**WORK ORDER**
From the entries below, reproduce exactly the line containing "(* ===== verification/Catalog.v ===== *)", the line containing "Models [rs_mmap] of", and every line in between, with nothing added.

**SOURCE DATA**
========================================================================

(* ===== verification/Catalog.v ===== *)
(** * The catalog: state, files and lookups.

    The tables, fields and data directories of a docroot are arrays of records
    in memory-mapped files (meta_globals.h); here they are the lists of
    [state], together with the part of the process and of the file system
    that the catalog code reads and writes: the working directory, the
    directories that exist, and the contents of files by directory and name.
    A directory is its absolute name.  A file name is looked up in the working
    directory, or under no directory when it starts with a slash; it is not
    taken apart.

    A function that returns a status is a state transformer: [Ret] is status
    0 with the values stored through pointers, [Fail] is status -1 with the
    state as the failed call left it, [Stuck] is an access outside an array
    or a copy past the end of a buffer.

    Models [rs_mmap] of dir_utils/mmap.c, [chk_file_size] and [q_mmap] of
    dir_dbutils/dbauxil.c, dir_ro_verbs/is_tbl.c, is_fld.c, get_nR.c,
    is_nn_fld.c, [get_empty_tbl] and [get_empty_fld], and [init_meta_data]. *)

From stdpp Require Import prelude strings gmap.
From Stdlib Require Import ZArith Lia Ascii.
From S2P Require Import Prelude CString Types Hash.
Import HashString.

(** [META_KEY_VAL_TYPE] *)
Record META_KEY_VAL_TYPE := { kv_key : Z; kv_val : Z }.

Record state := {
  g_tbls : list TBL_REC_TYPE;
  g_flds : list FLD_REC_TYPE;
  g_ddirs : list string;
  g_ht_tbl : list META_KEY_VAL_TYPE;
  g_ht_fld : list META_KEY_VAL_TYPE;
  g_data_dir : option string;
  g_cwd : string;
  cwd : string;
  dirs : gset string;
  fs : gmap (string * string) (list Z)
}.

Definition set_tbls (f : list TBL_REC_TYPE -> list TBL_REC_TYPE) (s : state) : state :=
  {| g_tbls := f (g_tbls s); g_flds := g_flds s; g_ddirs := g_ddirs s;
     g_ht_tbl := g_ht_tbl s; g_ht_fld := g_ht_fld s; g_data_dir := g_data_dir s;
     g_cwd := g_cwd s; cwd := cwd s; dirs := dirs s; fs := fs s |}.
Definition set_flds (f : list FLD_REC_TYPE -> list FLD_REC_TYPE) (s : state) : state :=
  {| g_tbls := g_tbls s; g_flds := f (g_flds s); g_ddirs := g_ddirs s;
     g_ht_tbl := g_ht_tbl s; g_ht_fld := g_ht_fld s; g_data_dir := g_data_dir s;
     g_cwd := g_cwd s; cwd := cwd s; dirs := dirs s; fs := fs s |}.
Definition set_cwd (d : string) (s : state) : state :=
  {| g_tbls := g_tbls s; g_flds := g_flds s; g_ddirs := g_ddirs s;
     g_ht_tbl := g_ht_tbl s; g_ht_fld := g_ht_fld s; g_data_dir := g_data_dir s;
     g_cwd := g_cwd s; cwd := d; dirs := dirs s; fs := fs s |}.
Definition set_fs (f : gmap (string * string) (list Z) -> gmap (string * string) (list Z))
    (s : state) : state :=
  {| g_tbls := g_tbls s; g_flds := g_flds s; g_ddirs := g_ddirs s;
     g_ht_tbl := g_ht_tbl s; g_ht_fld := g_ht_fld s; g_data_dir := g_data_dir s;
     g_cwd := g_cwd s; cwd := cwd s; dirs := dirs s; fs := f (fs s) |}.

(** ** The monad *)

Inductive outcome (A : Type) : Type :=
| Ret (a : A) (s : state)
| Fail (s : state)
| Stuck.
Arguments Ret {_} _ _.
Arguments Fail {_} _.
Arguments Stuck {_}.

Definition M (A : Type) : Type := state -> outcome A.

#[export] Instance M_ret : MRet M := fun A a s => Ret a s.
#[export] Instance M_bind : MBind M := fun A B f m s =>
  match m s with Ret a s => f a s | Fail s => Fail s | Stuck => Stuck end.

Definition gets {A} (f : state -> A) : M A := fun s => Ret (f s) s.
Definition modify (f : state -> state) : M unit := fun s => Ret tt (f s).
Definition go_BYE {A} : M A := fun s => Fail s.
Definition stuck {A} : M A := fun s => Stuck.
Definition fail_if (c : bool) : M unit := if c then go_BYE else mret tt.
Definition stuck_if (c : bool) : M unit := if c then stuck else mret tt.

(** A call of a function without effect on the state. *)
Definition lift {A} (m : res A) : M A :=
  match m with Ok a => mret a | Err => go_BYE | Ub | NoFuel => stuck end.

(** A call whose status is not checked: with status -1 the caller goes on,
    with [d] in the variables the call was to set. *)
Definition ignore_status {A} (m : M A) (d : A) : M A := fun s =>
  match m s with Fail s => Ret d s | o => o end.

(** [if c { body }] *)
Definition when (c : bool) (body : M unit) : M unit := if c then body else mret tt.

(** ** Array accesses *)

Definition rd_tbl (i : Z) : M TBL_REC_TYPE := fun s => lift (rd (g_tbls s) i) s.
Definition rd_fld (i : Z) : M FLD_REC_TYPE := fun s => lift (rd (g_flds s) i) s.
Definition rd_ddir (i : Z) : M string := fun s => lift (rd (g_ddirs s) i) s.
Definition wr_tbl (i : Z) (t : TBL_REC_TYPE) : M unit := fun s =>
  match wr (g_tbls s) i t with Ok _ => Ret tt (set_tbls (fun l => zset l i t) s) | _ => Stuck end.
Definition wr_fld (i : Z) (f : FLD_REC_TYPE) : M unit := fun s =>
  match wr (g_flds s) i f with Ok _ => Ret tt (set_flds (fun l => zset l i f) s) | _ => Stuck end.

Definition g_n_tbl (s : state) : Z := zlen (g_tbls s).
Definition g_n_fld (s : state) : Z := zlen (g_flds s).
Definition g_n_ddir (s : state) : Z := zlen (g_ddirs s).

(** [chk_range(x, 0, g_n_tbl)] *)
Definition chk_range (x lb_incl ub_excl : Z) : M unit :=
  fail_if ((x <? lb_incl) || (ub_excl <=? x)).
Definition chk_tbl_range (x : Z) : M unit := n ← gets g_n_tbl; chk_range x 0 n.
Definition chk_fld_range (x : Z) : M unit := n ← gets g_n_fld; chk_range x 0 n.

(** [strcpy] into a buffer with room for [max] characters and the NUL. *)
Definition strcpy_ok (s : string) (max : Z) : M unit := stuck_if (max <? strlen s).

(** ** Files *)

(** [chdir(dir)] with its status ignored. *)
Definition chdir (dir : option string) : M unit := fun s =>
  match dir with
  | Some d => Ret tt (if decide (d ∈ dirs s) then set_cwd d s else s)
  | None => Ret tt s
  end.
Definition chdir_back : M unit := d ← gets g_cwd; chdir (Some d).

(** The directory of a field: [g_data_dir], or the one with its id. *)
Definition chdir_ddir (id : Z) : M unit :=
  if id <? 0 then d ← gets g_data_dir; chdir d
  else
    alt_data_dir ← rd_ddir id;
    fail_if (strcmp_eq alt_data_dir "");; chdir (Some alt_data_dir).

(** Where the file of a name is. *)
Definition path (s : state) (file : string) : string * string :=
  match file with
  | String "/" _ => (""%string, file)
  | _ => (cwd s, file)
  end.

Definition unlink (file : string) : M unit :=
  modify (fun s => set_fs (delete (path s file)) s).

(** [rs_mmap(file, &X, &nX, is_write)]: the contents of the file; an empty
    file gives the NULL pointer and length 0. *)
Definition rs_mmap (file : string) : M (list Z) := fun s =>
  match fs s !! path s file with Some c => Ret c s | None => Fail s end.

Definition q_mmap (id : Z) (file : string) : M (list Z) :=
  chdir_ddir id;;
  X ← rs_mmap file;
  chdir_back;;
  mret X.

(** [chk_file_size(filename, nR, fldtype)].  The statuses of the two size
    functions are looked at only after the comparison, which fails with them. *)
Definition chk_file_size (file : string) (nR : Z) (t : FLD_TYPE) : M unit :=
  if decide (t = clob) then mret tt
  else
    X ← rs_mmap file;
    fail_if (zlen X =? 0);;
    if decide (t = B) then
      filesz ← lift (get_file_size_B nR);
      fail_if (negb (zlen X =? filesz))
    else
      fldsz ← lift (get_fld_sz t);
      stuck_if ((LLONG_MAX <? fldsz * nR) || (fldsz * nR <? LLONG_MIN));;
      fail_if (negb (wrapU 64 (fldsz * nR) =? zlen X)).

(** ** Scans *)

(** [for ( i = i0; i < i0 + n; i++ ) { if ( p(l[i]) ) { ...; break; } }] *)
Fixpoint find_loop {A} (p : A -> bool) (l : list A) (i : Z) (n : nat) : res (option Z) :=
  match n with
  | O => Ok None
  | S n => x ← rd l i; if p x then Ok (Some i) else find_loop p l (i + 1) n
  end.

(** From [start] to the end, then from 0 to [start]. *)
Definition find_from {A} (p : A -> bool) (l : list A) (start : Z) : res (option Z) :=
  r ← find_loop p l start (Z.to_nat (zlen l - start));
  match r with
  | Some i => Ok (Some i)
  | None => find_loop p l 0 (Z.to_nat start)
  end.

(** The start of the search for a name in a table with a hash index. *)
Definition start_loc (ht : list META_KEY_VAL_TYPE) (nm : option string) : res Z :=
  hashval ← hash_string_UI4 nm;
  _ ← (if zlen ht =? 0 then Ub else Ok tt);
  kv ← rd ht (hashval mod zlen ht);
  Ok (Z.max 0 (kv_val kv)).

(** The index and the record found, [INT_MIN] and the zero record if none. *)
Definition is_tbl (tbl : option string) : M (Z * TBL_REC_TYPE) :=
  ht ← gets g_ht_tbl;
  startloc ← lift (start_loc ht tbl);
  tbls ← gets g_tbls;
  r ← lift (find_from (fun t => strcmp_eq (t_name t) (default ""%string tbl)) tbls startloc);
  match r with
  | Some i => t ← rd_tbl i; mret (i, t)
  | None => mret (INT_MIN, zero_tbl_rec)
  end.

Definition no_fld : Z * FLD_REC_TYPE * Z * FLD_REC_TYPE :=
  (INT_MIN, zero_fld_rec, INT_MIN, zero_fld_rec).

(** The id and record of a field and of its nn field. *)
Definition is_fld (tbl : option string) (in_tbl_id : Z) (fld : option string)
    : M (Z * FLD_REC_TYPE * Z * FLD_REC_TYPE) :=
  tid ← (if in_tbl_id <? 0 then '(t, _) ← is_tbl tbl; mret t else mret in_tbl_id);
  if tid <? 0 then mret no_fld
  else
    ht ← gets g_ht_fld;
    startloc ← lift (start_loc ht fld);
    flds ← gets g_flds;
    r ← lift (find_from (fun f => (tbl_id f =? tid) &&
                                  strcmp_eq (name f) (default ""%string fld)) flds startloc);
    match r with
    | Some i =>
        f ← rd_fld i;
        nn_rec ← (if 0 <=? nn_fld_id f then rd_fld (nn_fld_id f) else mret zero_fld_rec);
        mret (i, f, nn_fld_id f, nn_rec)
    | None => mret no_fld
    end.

========================================================================

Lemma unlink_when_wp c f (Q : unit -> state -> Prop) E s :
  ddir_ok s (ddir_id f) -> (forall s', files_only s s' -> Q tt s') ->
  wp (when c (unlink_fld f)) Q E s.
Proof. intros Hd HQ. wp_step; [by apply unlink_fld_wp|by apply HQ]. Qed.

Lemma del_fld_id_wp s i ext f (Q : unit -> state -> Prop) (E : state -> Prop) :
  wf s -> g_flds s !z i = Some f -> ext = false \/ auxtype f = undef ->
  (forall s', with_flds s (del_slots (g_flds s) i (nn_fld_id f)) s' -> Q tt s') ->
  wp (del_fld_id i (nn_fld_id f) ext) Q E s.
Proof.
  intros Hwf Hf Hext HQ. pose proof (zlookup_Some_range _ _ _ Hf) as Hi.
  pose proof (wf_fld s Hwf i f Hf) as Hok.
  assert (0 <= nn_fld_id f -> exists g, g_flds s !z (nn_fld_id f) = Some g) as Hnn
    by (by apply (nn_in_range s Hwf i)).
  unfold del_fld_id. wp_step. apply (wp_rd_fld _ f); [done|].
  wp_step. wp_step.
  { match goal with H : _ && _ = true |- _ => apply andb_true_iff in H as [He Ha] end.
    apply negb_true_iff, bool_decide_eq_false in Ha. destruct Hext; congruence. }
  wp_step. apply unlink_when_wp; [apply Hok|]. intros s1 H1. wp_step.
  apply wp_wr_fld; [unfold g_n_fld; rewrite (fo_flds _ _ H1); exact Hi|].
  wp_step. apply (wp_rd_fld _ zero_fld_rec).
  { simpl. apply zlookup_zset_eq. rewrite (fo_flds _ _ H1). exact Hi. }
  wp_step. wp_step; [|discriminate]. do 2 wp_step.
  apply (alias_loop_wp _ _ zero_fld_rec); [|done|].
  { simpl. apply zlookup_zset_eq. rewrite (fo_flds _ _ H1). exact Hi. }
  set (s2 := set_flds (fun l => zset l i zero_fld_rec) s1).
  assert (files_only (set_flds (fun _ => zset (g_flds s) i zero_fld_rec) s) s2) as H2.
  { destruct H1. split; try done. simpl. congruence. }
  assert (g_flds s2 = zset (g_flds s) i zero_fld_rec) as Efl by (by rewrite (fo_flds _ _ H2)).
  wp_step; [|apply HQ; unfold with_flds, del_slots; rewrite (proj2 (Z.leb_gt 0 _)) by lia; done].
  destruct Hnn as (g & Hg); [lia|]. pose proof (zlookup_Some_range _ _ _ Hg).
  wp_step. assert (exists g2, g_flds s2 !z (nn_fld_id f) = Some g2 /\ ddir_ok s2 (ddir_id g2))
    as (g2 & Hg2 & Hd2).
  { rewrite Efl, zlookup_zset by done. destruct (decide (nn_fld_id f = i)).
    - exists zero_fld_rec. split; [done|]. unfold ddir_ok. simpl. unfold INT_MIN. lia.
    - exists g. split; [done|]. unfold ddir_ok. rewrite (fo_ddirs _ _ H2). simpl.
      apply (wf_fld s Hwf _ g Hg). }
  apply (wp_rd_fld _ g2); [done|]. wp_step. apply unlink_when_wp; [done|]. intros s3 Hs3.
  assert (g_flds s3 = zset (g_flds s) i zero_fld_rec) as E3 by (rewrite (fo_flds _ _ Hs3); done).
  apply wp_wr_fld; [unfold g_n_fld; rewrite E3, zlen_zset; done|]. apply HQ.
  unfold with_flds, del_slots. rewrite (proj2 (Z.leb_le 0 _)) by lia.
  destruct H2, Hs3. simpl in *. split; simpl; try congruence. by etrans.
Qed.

========================================================================

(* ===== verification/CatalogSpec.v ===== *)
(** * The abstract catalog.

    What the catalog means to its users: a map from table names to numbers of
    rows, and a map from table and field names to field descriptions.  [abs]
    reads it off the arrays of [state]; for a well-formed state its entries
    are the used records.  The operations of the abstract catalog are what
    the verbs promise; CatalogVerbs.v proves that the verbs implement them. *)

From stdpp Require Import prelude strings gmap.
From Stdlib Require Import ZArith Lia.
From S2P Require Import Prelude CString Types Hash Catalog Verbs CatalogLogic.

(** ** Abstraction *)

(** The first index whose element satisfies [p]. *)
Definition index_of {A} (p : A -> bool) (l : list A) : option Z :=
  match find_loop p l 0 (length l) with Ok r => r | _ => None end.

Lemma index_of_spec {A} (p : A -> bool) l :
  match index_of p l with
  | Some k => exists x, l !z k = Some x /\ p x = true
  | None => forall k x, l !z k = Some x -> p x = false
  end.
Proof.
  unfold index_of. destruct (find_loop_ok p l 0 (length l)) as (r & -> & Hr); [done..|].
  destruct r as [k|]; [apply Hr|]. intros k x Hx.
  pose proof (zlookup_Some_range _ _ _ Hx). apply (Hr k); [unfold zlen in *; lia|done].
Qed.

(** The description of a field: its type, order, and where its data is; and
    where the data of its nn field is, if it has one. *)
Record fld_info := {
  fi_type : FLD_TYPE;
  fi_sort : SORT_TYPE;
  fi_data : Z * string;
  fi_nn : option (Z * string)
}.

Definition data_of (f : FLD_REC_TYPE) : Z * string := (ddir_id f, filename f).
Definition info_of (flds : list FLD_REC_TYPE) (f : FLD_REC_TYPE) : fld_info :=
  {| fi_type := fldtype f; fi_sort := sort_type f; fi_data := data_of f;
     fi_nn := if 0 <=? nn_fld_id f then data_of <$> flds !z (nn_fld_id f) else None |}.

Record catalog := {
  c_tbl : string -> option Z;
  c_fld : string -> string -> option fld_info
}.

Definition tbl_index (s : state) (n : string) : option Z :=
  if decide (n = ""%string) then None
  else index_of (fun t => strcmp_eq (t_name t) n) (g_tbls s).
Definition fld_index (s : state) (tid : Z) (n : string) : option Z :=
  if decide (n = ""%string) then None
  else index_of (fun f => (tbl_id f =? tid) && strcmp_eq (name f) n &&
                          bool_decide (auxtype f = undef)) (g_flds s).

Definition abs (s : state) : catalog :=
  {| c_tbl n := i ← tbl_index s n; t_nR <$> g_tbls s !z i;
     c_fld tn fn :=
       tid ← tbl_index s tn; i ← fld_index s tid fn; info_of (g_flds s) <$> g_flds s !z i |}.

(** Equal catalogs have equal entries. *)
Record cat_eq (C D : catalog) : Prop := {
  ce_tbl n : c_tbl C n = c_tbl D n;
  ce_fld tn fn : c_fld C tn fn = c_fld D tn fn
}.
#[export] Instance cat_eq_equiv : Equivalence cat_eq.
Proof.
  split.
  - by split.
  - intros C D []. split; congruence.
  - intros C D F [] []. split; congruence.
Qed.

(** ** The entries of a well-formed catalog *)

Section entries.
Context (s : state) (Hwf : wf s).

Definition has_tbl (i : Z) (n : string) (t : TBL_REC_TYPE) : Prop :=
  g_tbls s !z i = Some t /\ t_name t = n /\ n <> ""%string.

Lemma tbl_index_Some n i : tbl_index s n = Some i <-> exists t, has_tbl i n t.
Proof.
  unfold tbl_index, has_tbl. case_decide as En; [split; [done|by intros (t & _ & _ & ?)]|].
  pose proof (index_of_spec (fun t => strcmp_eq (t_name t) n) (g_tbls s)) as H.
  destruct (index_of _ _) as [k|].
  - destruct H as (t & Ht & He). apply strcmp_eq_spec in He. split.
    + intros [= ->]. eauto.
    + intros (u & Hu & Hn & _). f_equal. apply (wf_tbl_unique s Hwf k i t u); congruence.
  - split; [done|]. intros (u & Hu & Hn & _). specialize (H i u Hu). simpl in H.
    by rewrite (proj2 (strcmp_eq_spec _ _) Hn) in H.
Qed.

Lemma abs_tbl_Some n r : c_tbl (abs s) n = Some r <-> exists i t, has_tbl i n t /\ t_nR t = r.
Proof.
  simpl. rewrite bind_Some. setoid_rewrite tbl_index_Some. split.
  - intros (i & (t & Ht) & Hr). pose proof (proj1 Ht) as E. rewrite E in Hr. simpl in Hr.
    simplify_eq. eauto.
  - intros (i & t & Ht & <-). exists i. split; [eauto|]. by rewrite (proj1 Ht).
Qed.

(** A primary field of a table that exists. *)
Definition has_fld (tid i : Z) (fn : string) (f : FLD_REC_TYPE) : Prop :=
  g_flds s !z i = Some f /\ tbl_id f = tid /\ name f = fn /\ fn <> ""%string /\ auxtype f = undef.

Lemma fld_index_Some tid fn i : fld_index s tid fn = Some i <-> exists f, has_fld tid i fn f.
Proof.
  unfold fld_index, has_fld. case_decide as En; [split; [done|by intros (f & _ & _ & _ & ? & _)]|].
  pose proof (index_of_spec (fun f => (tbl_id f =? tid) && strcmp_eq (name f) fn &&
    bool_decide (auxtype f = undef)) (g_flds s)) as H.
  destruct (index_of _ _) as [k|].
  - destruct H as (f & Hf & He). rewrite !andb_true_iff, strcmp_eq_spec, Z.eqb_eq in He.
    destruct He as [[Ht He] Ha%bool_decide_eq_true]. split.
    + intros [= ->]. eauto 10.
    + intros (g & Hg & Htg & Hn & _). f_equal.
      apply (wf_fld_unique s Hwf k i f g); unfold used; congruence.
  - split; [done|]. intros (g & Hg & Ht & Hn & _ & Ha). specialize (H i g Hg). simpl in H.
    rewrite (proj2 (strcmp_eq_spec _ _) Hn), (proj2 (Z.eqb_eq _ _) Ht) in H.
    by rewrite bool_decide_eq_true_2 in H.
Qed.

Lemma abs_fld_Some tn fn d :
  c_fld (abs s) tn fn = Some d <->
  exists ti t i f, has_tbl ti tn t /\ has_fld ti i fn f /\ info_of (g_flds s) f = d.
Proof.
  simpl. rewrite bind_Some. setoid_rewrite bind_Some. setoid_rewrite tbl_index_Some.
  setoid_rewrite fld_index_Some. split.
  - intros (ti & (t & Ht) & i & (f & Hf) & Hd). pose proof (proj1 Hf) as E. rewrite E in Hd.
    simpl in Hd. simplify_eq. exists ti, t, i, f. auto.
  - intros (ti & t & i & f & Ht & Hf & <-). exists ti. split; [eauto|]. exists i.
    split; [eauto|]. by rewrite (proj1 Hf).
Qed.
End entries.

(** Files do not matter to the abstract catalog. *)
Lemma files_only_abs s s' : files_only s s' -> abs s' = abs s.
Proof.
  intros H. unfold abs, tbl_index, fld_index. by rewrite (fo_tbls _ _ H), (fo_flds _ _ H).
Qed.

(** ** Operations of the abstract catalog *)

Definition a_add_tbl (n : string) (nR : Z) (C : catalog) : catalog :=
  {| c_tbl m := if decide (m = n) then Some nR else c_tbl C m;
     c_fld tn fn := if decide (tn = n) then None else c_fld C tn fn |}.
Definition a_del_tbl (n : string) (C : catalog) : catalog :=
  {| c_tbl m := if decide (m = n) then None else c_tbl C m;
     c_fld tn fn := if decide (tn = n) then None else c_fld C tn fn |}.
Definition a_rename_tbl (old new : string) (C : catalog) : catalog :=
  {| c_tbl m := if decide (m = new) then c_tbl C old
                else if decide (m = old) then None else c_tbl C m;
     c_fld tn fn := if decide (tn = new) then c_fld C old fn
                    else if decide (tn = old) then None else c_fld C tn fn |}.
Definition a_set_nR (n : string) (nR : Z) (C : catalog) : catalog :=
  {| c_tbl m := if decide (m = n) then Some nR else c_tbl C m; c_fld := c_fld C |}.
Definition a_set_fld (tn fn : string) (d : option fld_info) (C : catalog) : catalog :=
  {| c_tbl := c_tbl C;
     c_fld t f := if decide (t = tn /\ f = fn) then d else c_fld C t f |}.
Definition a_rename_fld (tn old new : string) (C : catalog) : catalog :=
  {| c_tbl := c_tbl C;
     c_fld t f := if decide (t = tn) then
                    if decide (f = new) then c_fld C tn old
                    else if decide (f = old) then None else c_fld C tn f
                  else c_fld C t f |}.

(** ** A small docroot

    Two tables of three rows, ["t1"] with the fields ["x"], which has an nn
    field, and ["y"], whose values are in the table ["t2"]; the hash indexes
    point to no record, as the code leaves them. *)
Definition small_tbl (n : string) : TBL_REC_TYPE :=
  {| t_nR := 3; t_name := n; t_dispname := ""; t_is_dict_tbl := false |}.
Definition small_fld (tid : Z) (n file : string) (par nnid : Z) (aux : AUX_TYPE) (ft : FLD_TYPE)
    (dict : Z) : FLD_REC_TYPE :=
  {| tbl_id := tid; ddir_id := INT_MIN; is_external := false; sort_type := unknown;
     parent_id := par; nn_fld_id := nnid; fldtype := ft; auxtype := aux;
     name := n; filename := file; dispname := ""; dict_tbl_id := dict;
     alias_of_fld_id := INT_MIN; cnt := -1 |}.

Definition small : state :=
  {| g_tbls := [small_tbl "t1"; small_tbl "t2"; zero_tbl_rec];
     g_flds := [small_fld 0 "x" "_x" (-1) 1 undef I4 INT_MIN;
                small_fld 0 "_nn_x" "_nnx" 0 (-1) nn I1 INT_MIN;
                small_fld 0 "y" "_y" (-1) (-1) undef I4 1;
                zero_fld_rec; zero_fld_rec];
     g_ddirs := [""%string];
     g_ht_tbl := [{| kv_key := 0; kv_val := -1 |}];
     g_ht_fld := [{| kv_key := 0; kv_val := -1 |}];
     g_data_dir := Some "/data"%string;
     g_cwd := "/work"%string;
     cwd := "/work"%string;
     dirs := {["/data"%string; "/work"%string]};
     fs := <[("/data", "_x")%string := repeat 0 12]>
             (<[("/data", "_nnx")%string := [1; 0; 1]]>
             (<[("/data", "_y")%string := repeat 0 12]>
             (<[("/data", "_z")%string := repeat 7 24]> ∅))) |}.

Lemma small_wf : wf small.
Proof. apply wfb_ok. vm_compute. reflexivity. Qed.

========================================================================

**EXERCISE RESPONSE**
(* ===== verification/Catalog.v ===== *)
(** * The catalog: state, files and lookups.

    The tables, fields and data directories of a docroot are arrays of records
    in memory-mapped files (meta_globals.h); here they are the lists of
    [state], together with the part of the process and of the file system
    that the catalog code reads and writes: the working directory, the
    directories that exist, and the contents of files by directory and name.
    A directory is its absolute name.  A file name is looked up in the working
    directory, or under no directory when it starts with a slash; it is not
    taken apart.

    A function that returns a status is a state transformer: [Ret] is status
    0 with the values stored through pointers, [Fail] is status -1 with the
    state as the failed call left it, [Stuck] is an access outside an array
    or a copy past the end of a buffer.

    Models [rs_mmap] of dir_utils/mmap.c, [chk_file_size] and [q_mmap] of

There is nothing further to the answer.